Could lunar shadowed craters realistically host quantum computers, or do radiation and logistics overwhelm the cooling advantage?
Scott Douglas Jacobsen presses Rick Rosner on whether the Moon’s far side could host quantum computers. Rosner corrects the “dark side” myth, noting all lunar regions see sunlight, while shadowed craters offer cold but not radiation protection. He argues decoherence risks demand heavy shielding or subterranean installation, and lunar logistics likely dwarf terrestrial cryogenic costs. The discussion widens to Musk-style space utopianism: optimism drives progress, but physics, budgets, biology, and jagged regolith impose friction. They pivot to Gen Z nihilism amid AI media, plus NATO reassurance, immigration enforcement, and polling, stressing institutional change emerges gradually over years, not weekly headlines.

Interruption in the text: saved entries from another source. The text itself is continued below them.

(** Rounds at terms that are not roots only set root pointers. *)
Lemma mk_root_steps_nonroots this :
  forall l g,
    NoDup l -> (forall z, z ∈ l -> z < num_terms g /\ get_root g z <> z) ->
    let g' := fold_left (fun g c => mk_root_step this c g) l g in
    num_terms g' = num_terms g /\
    (forall p, get_next g' p = get_next g p) /\
    (forall p, get_root g' p = if decide (p ∈ l) then this else get_root g p) /\
    (forall p, get_class_size g' p = get_class_size g p) /\
    aux_eq g g' /\ same_exprs g g'.
Proof.
  induction l as [|c l IH]; intros g Hnd Hl; cbn zeta.
  - split; [reflexivity|]. split; [reflexivity|]. split.
    { intros p. destruct (decide (p ∈ [])) as [H|_]; [|reflexivity].
      now apply elem_of_nil in H. }
    split; [reflexivity|]. split; [apply aux_eq_refl|apply same_exprs_refl].
  - apply NoDup_cons in Hnd as [Hc Hnd].
    destruct (Hl c ltac:(left)) as [Hcn Hcr].
    destruct (mk_root_step_spec this c g) as (Hn1 & Hnext1 & Hroot1 & Hsize1 & Ha1 & He1).
    assert (is_root g c = false) as Hnr
      by (unfold is_root; now apply Nat.eqb_neq).
    rewrite Hnr in Hsize1. cbn [fold_left].
    destruct (IH (mk_root_step this c g) Hnd) as (Hn & Hnext & Hroot & Hsize & Ha & He).
    { intros z Hz. rewrite Hn1, Hroot1.
      destruct (Hl z ltac:(now right)) as [Hzn Hzr]. split; [exact Hzn|].
      destruct (decide _) as [[-> _]|_]; [contradiction|exact Hzr]. }
    split; [now rewrite Hn, Hn1|].
    split; [intros p; now rewrite Hnext, Hnext1|].
    split.
    { intros p. rewrite Hroot, Hroot1.
      destruct (decide (p ∈ l)) as [Hin|Hnin].
      - rewrite decide_True by (now right). reflexivity.
      - destruct (decide (c = p /\ c < num_terms g)) as [[-> _]|Hno].
        + rewrite decide_True by (now left). reflexivity.
        + rewrite decide_False; [reflexivity|].
          intros Hin. apply elem_of_cons in Hin as [->|Hin]; [|contradiction].
          apply Hno. auto. }
    split; [intros p; now rewrite Hsize, Hsize1|].
    split; [eapply aux_eq_trans; eauto|eapply same_exprs_trans; eauto].
Qed.


Section Rerooted.

Variables (g g' : term_graph) (this r : ptr) (l1 l2 : list ptr).
Hypothesis Hwf : wf_classes g.
Hypothesis Hcls : class_of g r (l1 ++ this :: l2).
Hypothesis Hn : num_terms g' = num_terms g.
Hypothesis Hroot :
  forall p, get_root g' p
            = if decide (p ∈ r :: l1 ++ this :: l2) then this else get_root g p.
Hypothesis Hnext : forall p, get_next g' p = get_next g p.
Hypothesis Hsize :
  forall p, get_class_size g' p
            = if decide (p = this) then get_class_size g r
              else if decide (p = r) then 0%Z else get_class_size g p.

Lemma rerooted_this : this < num_terms g /\ get_root g this = r /\ this <> r.
Proof.
  assert (this ∈ r :: l1 ++ this :: l2) as Hin.
  { right. apply elem_of_app. right. left. }
  apply (class_members _ _ _ Hcls) in Hin as [Hlt Hr].
  split; [exact Hlt|]. split; [exact Hr|].
  pose proof (class_nodup _ _ _ Hcls) as Hnd.
  apply NoDup_cons in Hnd as [Hnotin _]. intros ->. apply Hnotin.
  apply elem_of_app. right. left.
Qed.

Lemma rerooted_not_root p : p < num_terms g -> get_root g p <> this.
Proof.
  intros Hp Heq. destruct Hwf as (_ & Hroots & _).
  destruct (Hroots p Hp) as [_ Hidem]. rewrite Heq in Hidem.
  destruct rerooted_this as (_ & Hr & Hne). congruence.
Qed.
(** * Redlock: a quorum lock coordinator over independent Redis stores

    Shallow embedding of the TypeScript sources

    - [Redlock.ts]                        (the coordinator),
    - [RedisClient.ts]                    (the store interface),
    - [adapters/IORedisAdapter.ts], [adapters/NodeRedisAdapter.ts] and the
      two further revisions of these adapters found in the repository,

    followed by the properties of the coordinator.

    Conventions of the embedding.

    - A JavaScript [number] that holds a count or a duration in milliseconds
      is an integer of [Z]; the clock-drift factor [0.01] is the rational
      [1 # 100] and [Math.floor] is [Qfloor].  Module [Binary64] replays
      the drift computation on IEEE-754 doubles; both agree for every ttl
      of up to 10 seconds.
    - An [async] function is a state transformer that ends in a
      [Completion]: the promise is fulfilled ([Return]) or rejected
      ([Throw]).  The state holds the outside world (stores, clock,
      randomness) and the log of what the coordinator did: the calls it
      issued to the stores, the events it emitted, the timers it awaited.
    - A call of an [async] function runs its body up to the first [await]
      and returns a promise for the rest.  [clients.map(async ...)] so
      issues the calls to all the stores, in array order, before any reply
      is looked at; each store acts on its call when it is issued.
      [Promise.all] then runs what is left of every body, in array order,
      and rejects with the first rejection if there is one.
    - [emit] appends to the log: an [Emitted] entry records the call of
      [emit].  Of the listeners the model keeps the number of those for
      ['error']: [emit('error', e)] without such a listener throws [e]. *)

From Stdlib Require Import ZArith QArith Qround String Ascii Lia.
From Stdlib.Strings Require Import Byte.
From Stdlib Require SpecFloat.
From stdpp Require Import base list gmap strings.

Close Scope Q_scope.
Local Open Scope Z_scope.

(** ** JavaScript values *)

(** [new Error(message)]. *)
Inductive JsError : Type :=
| Error (message : string).

(** How a promise settles. *)
Inductive Completion (A : Type) : Type :=
| Return (value : A)
| Throw (reason : JsError).

Arguments Return {A} value.
Arguments Throw {A} reason.

(** [x || d] for an optional number: [undefined] and [0] are falsy. *)
Definition js_or (x : option Z) (d : Z) : Z :=
  match x with
  | Some v => if v =? 0 then d else v
  | None => d
  end.

(** [Buffer.toString('hex')]. *)
Definition hex_digit (n : N) : ascii :=
  match String.get (N.to_nat n) "0123456789abcdef"%string with
  | Some c => c
  | None => "0"%char
  end.

Definition hex_of_byte (b : byte) : string :=
  let n := Byte.to_N b in
  String (hex_digit (n / 16)%N) (String (hex_digit (n mod 16)%N) EmptyString).

Definition toString_hex (bs : list byte) : string :=
  fold_right (fun b acc => String.append (hex_of_byte b) acc) EmptyString bs.

(** ** RedisClient.ts: the store interface *)

(** The reply of [set]: ['OK' | null]. *)
Inductive SetReply : Type :=
| OK
| null.

(** [options?: { nx?: boolean; px?: number }]. *)
Record SetOptions : Type := mkSetOptions {
  nx : option bool;
  px : option Z
}.

(** The two Lua scripts of the coordinator.
    [unlockScript]: if redis.call(get, KEYS[1]) == ARGV[1]
                    then return redis.call(del, KEYS[1]) else return 0 end
    [extendScript]: if redis.call(get, KEYS[1]) == ARGV[1]
                    then return redis.call(pexpire, KEYS[1], ARGV[2])
                    else return 0 end *)
Inductive Script : Type :=
| unlockScript
| extendScript.
Lemma dec_loop_value f n acc :
  0 <= n < 10 ^ Z.of_nat f -> digits_value (dec_loop f n acc) 0 = digits_value acc n.
Proof.
  revert n acc. induction f as [|f IH]; intros n acc Hn.
  { simpl. replace n with 0 by lia. done. }
  cbn [dec_loop].
  pose proof (Z.mod_pos_bound n 10 ltac:(lia)) as Hm.
  pose proof (Z.div_mod n 10 ltac:(lia)) as Hd.
  assert (Hdig : Z.of_nat (nat_of_ascii (digit_char (n mod 10)) - 48) = n mod 10).
  { rewrite nat_of_digit_char by done. lia. }
  destruct (Z.ltb_spec n 10).
  - cbn [digits_value]. rewrite Hdig. f_equal. rewrite Z.mod_small by lia. lia.
  - rewrite IH.
    + cbn [digits_value]. rewrite Hdig. f_equal. lia.
    + split; [apply Z.div_pos; lia|]. apply Z.div_lt_upper_bound; [lia|].
      rewrite Nat2Z.inj_succ, Z.pow_succ_r in Hn by lia. lia.
Qed.

Lemma dec_loop_digits f n acc :
  0 <= n -> str_forallb is_digit acc = true -> str_forallb is_digit (dec_loop f n acc) = true.
Proof.
  revert n acc. induction f as [|f IH]; intros n acc Hn Hacc; [done|]. cbn [dec_loop].
  assert (Hc : str_forallb is_digit (String (digit_char (n mod 10)) acc) = true).
  { cbn [str_forallb]. rewrite is_digit_digit_char by (apply Z.mod_pos_bound; lia). done. }
  destruct (n <? 10); [done|]. apply IH; [apply Z.div_pos; lia|done].
Qed.

Lemma dec_loop_nonempty f n acc : (0 < f)%nat \/ acc <> EmptyString -> dec_loop f n acc <> EmptyString.
Proof.
  revert n acc. induction f as [|f IH]; intros n acc H; cbn [dec_loop]; [destruct H; [lia|done]|].
  destruct (n <? 10); [done|]. by apply IH; right.
Qed.

Lemma dec_fuel n : 0 <= n -> n < 10 ^ Z.of_nat (S (Z.to_nat (Z.log2 n))).
Proof.
  intros Hn. rewrite Nat2Z.inj_succ, Z2Nat.id by apply Z.log2_nonneg.
  destruct (Z.eq_dec n 0) as [->|]; [done|].
  apply Z.lt_le_trans with (2 ^ Z.succ (Z.log2 n)).
  - apply Z.log2_spec. lia.
  - apply Z.pow_le_mono_l. lia.
Qed.

Lemma parse_dec_dec n : 0 <= n -> parse_dec (dec n) = Some n.
Proof.
  intros Hn. unfold parse_dec, dec.
  assert (Hd := dec_loop_digits (S (Z.to_nat (Z.log2 n))) n EmptyString Hn eq_refl).
  assert (Hv := dec_loop_value _ n EmptyString (conj Hn (dec_fuel n Hn))).
  assert (Hne := dec_loop_nonempty (S (Z.to_nat (Z.log2 n))) n EmptyString ltac:(left; lia)).
  destruct (dec_loop _ _ _) eqn:E; [done|]. by rewrite Hd, Hv.
Qed.

Lemma dec_is_digits n : 0 <= n -> str_forallb is_digit (dec n) = true.
Proof. intros Hn. by apply dec_loop_digits. Qed.

Lemma digits_lack sep s : is_digit sep = false -> str_forallb is_digit s = true -> lacks sep s = true.
Proof.
  intros Hx. apply str_forallb_impl. intros c Hc. case_bool_decide; [|done]. subst c. by rewrite Hx in Hc.
Qed.

Lemma rbind_Ok {E A B} (m : result E A) (k : A -> result E B) b :
  rbind m k = Ok b -> exists a, m = Ok a /\ k a = Ok b.
Proof. destruct m; simpl; [eauto|discriminate]. Qed.

Lemma check_Ok {E} b (e : E) u : check b e = Ok u -> b = true.
Proof. by destruct b. Qed.
(* ===== verification/PamGlob.v ===== *)
(** * Path globs of privileged-access rules

    [matchPathGlob] of services/pamBridge.ts: the tokenizer and the dynamic
    program over (token, text position), against an independent definition of
    the glob language on the characters of the pattern. *)

From stdpp Require Import base gmap strings list option sets.
From Stdlib Require Import ZArith Lia Ascii.
From S2P Require Import Prelude.

Definition star : ascii := "*"%char.
Definition slash : ascii := "/"%char.

(** [s.replace(/\\/g, '/').toLowerCase()] *)
Definition norm_char (c : ascii) : ascii :=
  ascii_lower (if bool_decide (c = "\"%char) then slash else c).

Definition norm (s : string) : list ascii := norm_char <$> String.list_ascii_of_string s.

Inductive Tok : Type :=
| Star (crossesSlash : bool)
| Lit (ch : ascii).

(** The token of a run of [count] stars, none when there is no run. *)
Definition flush (count : nat) : list Tok :=
  match count with
  | O => []
  | S O => [Star false]
  | S (S _) => [Star true]
  end.

(** The tokenizer; [count] is the length of the run of stars being read. *)
Fixpoint tokenize (count : nat) (g : list ascii) : list Tok :=
  match g with
  | [] => flush count
  | c :: g' => if bool_decide (c = star) then tokenize (S count) g'
               else flush count ++ Lit c :: tokenize 0 g'
  end.

(** A row of the table: entry [ti] says whether the remaining tokens match
    [t[ti..]]; its length is one more than the text's. *)
Definition at0 (row : list bool) : bool := match row with b :: _ => b | [] => false end.

Fixpoint last_row (t : list ascii) : list bool :=
  match t with [] => [true] | _ :: t' => false :: last_row t' end.

(** [next] of a star token, filled from the end of the text. *)
Fixpoint star_row (crossesSlash : bool) (t : list ascii) (dp : list bool) : list bool :=
  match t with
  | [] => [at0 dp]
  | c :: t' =>
      let next := star_row crossesSlash t' (tail dp) in
      (at0 dp || ((crossesSlash || negb (bool_decide (c = slash))) && at0 next)) :: next
  end.

(** [next] of a literal token. *)
Fixpoint lit_row (ch : ascii) (t : list ascii) (dp : list bool) : list bool :=
  match t with
  | [] => [false]
  | c :: t' => (bool_decide (ch = c) && at0 (tail dp)) :: lit_row ch t' (tail dp)
  end.

Definition step_row (t : list ascii) (tok : Tok) (dp : list bool) : list bool :=
  match tok with
  | Star crossesSlash => star_row crossesSlash t dp
  | Lit ch => lit_row ch t dp
  end.

Definition table (toks : list Tok) (t : list ascii) : list bool :=
  foldr (step_row t) (last_row t) toks.

Definition matchPathGlob (glob path : string) : bool :=
  at0 (table (tokenize 0 (norm glob)) (norm path)).

(** ** The glob language *)

(** What a pattern matches, character by character: a lone star stands for any
    text inside one path segment, a run of two or more for any text at all, and
    every other character for itself. *)
Inductive glob_matches : list ascii -> list ascii -> Prop :=
| glob_end : glob_matches [] []
| glob_char c g t : c <> star -> glob_matches g t -> glob_matches (c :: g) (c :: t)
| glob_run n g u t :
    head g <> Some star -> (n = 0%nat -> slash ∉ u) ->
    glob_matches g t -> glob_matches (replicate (S n) star ++ g) (u ++ t).

(** The same for tokens. *)
Inductive toks_match : list Tok -> list ascii -> Prop :=
| toks_end : toks_match [] []
| toks_lit c ks t : toks_match ks t -> toks_match (Lit c :: ks) (c :: t)
| toks_star x ks u t : (x = false -> slash ∉ u) -> toks_match ks t -> toks_match (Star x :: ks) (u ++ t).

(** ** The table computes matching of suffixes *)

Fixpoint suffixes (t : list ascii) : list (list ascii) :=
  t :: match t with [] => [] | _ :: t' => suffixes t' end.

(** [row] answers [toks_match ks] on every suffix of [t]. *)
Definition row_ok (ks : list Tok) (t : list ascii) (row : list bool) : Prop :=
  Forall2 (fun b s => b = true <-> toks_match ks s) row (suffixes t).

Lemma row_ok_inv ks t row :
  row_ok ks t row ->
  (at0 row = true <-> toks_match ks t) /\
  match t with [] => True | _ :: t' => row_ok ks t' (tail row) end.
Proof. unfold row_ok. intros H. destruct t; inversion H; subst; simpl; auto. Qed.

Lemma row_ok_nil ks (b : bool) : (b = true <-> toks_match ks []) -> row_ok ks [] [b].
Proof. intros H. repeat constructor; apply H. Qed.

Lemma row_ok_cons ks c t (b : bool) row :
  (b = true <-> toks_match ks (c :: t)) -> row_ok ks t row -> row_ok ks (c :: t) (b :: row).
Proof. intros Hb Hr. constructor; done. Qed.

Lemma last_row_ok t : row_ok [] t (last_row t).
Proof.
  induction t as [|c t IH]; simpl.
  - apply row_ok_nil. split; [intros _; constructor|done].
  - apply row_ok_cons; [|done]. split; [done|inversion 1].
Qed.

Lemma lit_row_ok ch ks t dp : row_ok ks t dp -> row_ok (Lit ch :: ks) t (lit_row ch t dp).
Proof.
  revert dp. induction t as [|c t IH]; intros dp (_ & H)%row_ok_inv; cbn [lit_row].
  - apply row_ok_nil. split; [done|inversion 1].
  - apply row_ok_cons; [|by apply IH]. apply row_ok_inv in H as [H _].
    rewrite andb_true_iff, bool_decide_eq_true, H. split.
    + intros [-> ?]. by constructor.
    + by inversion 1; subst.
Qed.

(** A star at a position: it matches nothing here, or absorbs one character. *)
Lemma toks_star_nil x ks : toks_match (Star x :: ks) [] <-> toks_match ks [].
Proof.
  split; [|intros H; apply (toks_star x ks [] []); [set_solver|done]].
  inversion 1 as [| |y k u t Hu Hm E1 E2]; subst. by apply app_eq_nil in E2 as [-> ->].
Qed.

Lemma toks_star_cons x ks c t :
  toks_match (Star x :: ks) (c :: t) <->
  toks_match ks (c :: t) \/ (x = true \/ c <> slash) /\ toks_match (Star x :: ks) t.
Proof.
  split.
  - inversion 1 as [| |y k u s Hu Hm E1 E2]; subst. destruct u as [|d u]; simpl in E2; simplify_eq.
    + by left.
    + right. split.
      * destruct x; [by left|right]. specialize (Hu eq_refl). set_solver.
      * constructor; [|done]. intros ->. specialize (Hu eq_refl). set_solver.
  - intros [H|[Hx H]]; [apply (toks_star x ks [] (c :: t)); [set_solver|done]|].
    inversion H as [| |y k u s Hu Hm E1 E2]; subst.
    apply (toks_star x ks (c :: u) s); [|done]. intros ->. specialize (Hu eq_refl).
    destruct Hx; [done|set_solver].
Qed.

Lemma star_row_ok x ks t dp : row_ok ks t dp -> row_ok (Star x :: ks) t (star_row x t dp).
Proof.
  revert dp. induction t as [|c t IH]; intros dp (Hh & H)%row_ok_inv; cbn [star_row].
  - apply row_ok_nil. by rewrite toks_star_nil.
  - apply IH in H. apply row_ok_cons; [|done]. apply row_ok_inv in H as [Ht _].
    by rewrite toks_star_cons, orb_true_iff, andb_true_iff, orb_true_iff, negb_true_iff,
      bool_decide_eq_false, Hh, Ht.
Qed.

Lemma table_ok ks t : row_ok ks t (table ks t).
Proof.
  induction ks as [|[x|c] ks IH]; simpl;
    [apply last_row_ok|by apply star_row_ok|by apply lit_row_ok].
Qed.

(** ** The tokenizer *)

Lemma tokenize_run n g :
  head g <> Some star -> tokenize 0 (replicate n star ++ g) = flush n ++ tokenize 0 g.
Proof.
  assert (Hrun : forall m k, tokenize k (replicate m star ++ g) = tokenize (m + k) g).
  { induction m as [|m IH]; intros k; [done|]. cbn. rewrite IH. f_equal. lia. }
  intros Hg. rewrite Hrun, Nat.add_0_r. destruct g as [|c g]; simpl; [by rewrite app_nil_r|].
  rewrite bool_decide_eq_false_2; [done|]. intros ->. by apply Hg.
Qed.

Lemma tokenize_lit c g : c <> star -> tokenize 0 (c :: g) = Lit c :: tokenize 0 g.
Proof. intros H. simpl. by rewrite bool_decide_eq_false_2. Qed.

(** Every pattern is a literal followed by a pattern, or a maximal run. *)
Lemma split_run g : exists n g', g = replicate n star ++ g' /\ head g' <> Some star.
Proof.
  induction g as [|c g (n & g' & -> & Hg)]; [by exists 0%nat, []|].
  destruct (decide (c = star)) as [->|Hc].
  - by exists (S n), g'.
  - exists 0%nat, (c :: replicate n star ++ g'). split; [done|]. simpl. congruence.
Qed.

Lemma flush_run n ks t :
  toks_match (flush (S n) ++ ks) t <-> exists u s, t = u ++ s /\ (n = 0%nat -> slash ∉ u) /\ toks_match ks s.
Proof.
  destruct n as [|n]; simpl; (split;
    [inversion 1; subst; eexists _, _; split; [done|]; naive_solver
    |intros (u & s & -> & Hu & Hm); constructor; [|done]; naive_solver]).
Qed.

Lemma tokenize_sound g t : glob_matches g t -> toks_match (tokenize 0 g) t.
Proof.
  induction 1 as [|c g t Hc _ IH|n g u t Hg Hu _ IH].
  - constructor.
  - rewrite tokenize_lit by done. by constructor.
  - rewrite tokenize_run by done. apply flush_run. eauto.
Qed.

Lemma tokenize_complete g t : toks_match (tokenize 0 g) t -> glob_matches g t.
Proof.
  remember (length g) as n eqn:Hn. revert g t Hn. induction (lt_wf n) as [n _ IH]. intros g t -> Hm.
  destruct (split_run g) as ([|k] & g' & -> & Hg).
  - destruct g' as [|c g']; simpl in Hm; [inversion Hm; constructor|].
    rewrite bool_decide_eq_false_2 in Hm by (intros ->; by apply Hg). inversion Hm; subst.
    constructor; [intros ->; by apply Hg|]. apply (IH (length g')); [simpl; lia|done..].
  - rewrite tokenize_run in Hm by done. apply flush_run in Hm as (u & s & -> & Hu & Hm).
    apply glob_run; [done..|]. apply (IH (length g')); [|done..].
    rewrite length_app, length_replicate. lia.
Qed.

(** ** The matcher *)

(** C30: The dynamic program decides the glob language: for every pattern and
    every path, after both are lower-cased and their backslashes read as
    slashes, the matcher answers yes exactly when the pattern matches the whole
    path. *)
Theorem glob_matcher_is_exact glob path :
  matchPathGlob glob path = true <-> glob_matches (norm glob) (norm path).
Proof.
  unfold matchPathGlob. destruct (row_ok_inv _ _ _ (table_ok (tokenize 0 (norm glob)) (norm path))) as [-> _].
  split; [apply tokenize_complete|apply tokenize_sound].
Qed.

(** The work is one row per token, each one entry longer than the path: no
    pattern makes it grow faster than |glob| * (|path| + 1). *)
Lemma star_row_length x t dp : length (star_row x t dp) = S (length t).
Proof. revert dp. induction t as [|c t IH]; intros dp; simpl; [done|by rewrite IH]. Qed.

Lemma lit_row_length ch t dp : length (lit_row ch t dp) = S (length t).
Proof. revert dp. induction t as [|c t IH]; intros dp; simpl; [done|by rewrite IH]. Qed.

Lemma tokenize_length k g : (length (tokenize k g) <= length g + k)%nat.
Proof.
  revert k. assert (Hf : forall k, (length (flush k) <= k)%nat) by (intros [|[|k]]; simpl; lia).
  induction g as [|c g IH]; intros k; simpl; [apply Hf|].
  case_bool_decide; [specialize (IH (S k)); lia|].
  rewrite length_app. simpl. specialize (IH 0%nat). specialize (Hf k). lia.
Qed.

Lemma literal_glob_is_equality glob path :
  star ∉ norm glob -> matchPathGlob glob path = true <-> norm path = norm glob.
Proof.
  intros Hs. destruct (row_ok_inv _ _ _ (table_ok (tokenize 0 (norm glob)) (norm path))) as [H _].
  unfold matchPathGlob. rewrite H. clear H. revert Hs. generalize (norm path).
  induction (norm glob) as [|c g IH]; intros t Hs; simpl.
  - split; [by inversion 1|intros ->; constructor].
  - rewrite bool_decide_eq_false_2 by set_solver. simpl. split.
    + inversion 1; subst. f_equal. apply IH; [set_solver|done].
    + intros ->. constructor. apply IH; [set_solver|done].
Qed.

Scott Douglas Jacobsen: What about placing quantum computers on the far side of the Moon, perhaps in craters where conditions are cold and undisturbed? The premise sounds attractive because quantum computers require extreme isolation and cryogenic temperatures.
Rick Rosner: However, the “dark side” of the Moon is a misnomer. The Moon is tidally locked to Earth, meaning we always see the same hemisphere, but every part of the lunar surface experiences sunlight over a lunar month. There is no permanently dark hemisphere.
Some craters near the lunar poles contain regions of near-permanent shadow and extremely low temperatures, which could help with passive cooling. However, radiation remains a major issue. Earth benefits from its magnetic field and thick atmosphere, which shield against cosmic rays and solar radiation. The Moon lacks both. Sensitive quantum hardware would require substantial shielding, possibly underground placement, to reduce decoherence from radiation events.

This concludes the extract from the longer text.